No. Doing an insert does not prevent other transactions doing inserts. You have to use an explicit lock command (in Postgres) to lock the whole table. Doing an update will block other updates on those rows, and may block reads depending on the isolation level of the reader (but not by default in Ecto).
This is not correct. Isolation level will not ever cause a table to be locked by an insert nor other DML command. Locks and isolation level are separate concepts. According to the Postgres documentation, these are the only commands that lock a full table: ALTER TABLE, DROP TABLE, TRUNCATE, REINDEX, CLUSTER, and VACUUM.
DML commands like insert/update obtain ROW EXCLUSIVE locks.
Isolation level is concerned with isolation between transactions, and preventing dirty reads/phantom reads. SERIALIZABLE simply means the transactions must have the same semantics when running in parallel, that they would have running one after the other. Yes this requires read locks, and not reading new rows from another transaction but that does not lock the whole table against inserts.

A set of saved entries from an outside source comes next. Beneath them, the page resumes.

(** ** resume-repair-policy.ts *)

Inductive KeepReason : Type := NonterminalSnapshot | CompletedNonresumableSnapshot.

Inductive ResumeRepairPolicyDecision : Type :=
| Repair (reason : SessionRecoveryReceiptReason)
| KeepSnapshot (reason : KeepReason).

Definition classifyResumeMachineRepair (s : Session) : ResumeRepairPolicyDecision :=
  if bool_decide (m_state (machine s) = StFailed) then Repair FailedTerminalSnapshot
  else if negb (bool_decide (m_state (machine s) = StComplete)) then KeepSnapshot NonterminalSnapshot
  else if negb (status s =s "complete") || resumable s then Repair ReopenedCompleteSnapshot
  else KeepSnapshot CompletedNonresumableSnapshot.

(** ** resume-machine-repair.ts *)

(** [state && (step?.status === "failed" || step?.status === "in_progress")]. *)
Definition unfinished_step_state (s : Session) (name : option string) : option OnboardMachineState :=
  match machineStateFromOnboardSessionStep name with
  | Some st =>
      let step := step_of (steps s) name in
      if step_has step SFailed || step_has step SInProgress then Some st else None
  | None => None
  end.

Definition activeStepMachineState (s : Session) : option OnboardMachineState :=
  match unfinished_step_state s (failure s ≫= f_step) with
  | Some st => Some st
  | None => unfinished_step_state s (lastStepStarted s)
  end.

Definition resumeMachineState (s : Session) : OnboardMachineState :=
  default StInit
    (or_else (activeStepMachineState s)
       (nextMachineStateAfterCompletedStep (lastCompletedStep s) (agent s))).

To make sure I understand this correctly (because TFM seems ambiguous on this - actually more than the above quote):
When thereās conflict (like a UNIQUE constraint being violated), does the insert/2 function return the conflicting record from the database, discarding the struct or changeset passed to it? What if multiple records conflicted with the passed data? Like when violating constraints on several fields?
Update:
Did some tests (using Postgres), and it seems that given a changeset, inserting which would violate unique constraint, Repo.insert(changeset, returning: true, on_conflict: :nothing) returns the data passed to it rather than the record from the database. Is this the expected behaviour? If yes then whatād be the way to obtain the existing record without performing a separate query for this purpose?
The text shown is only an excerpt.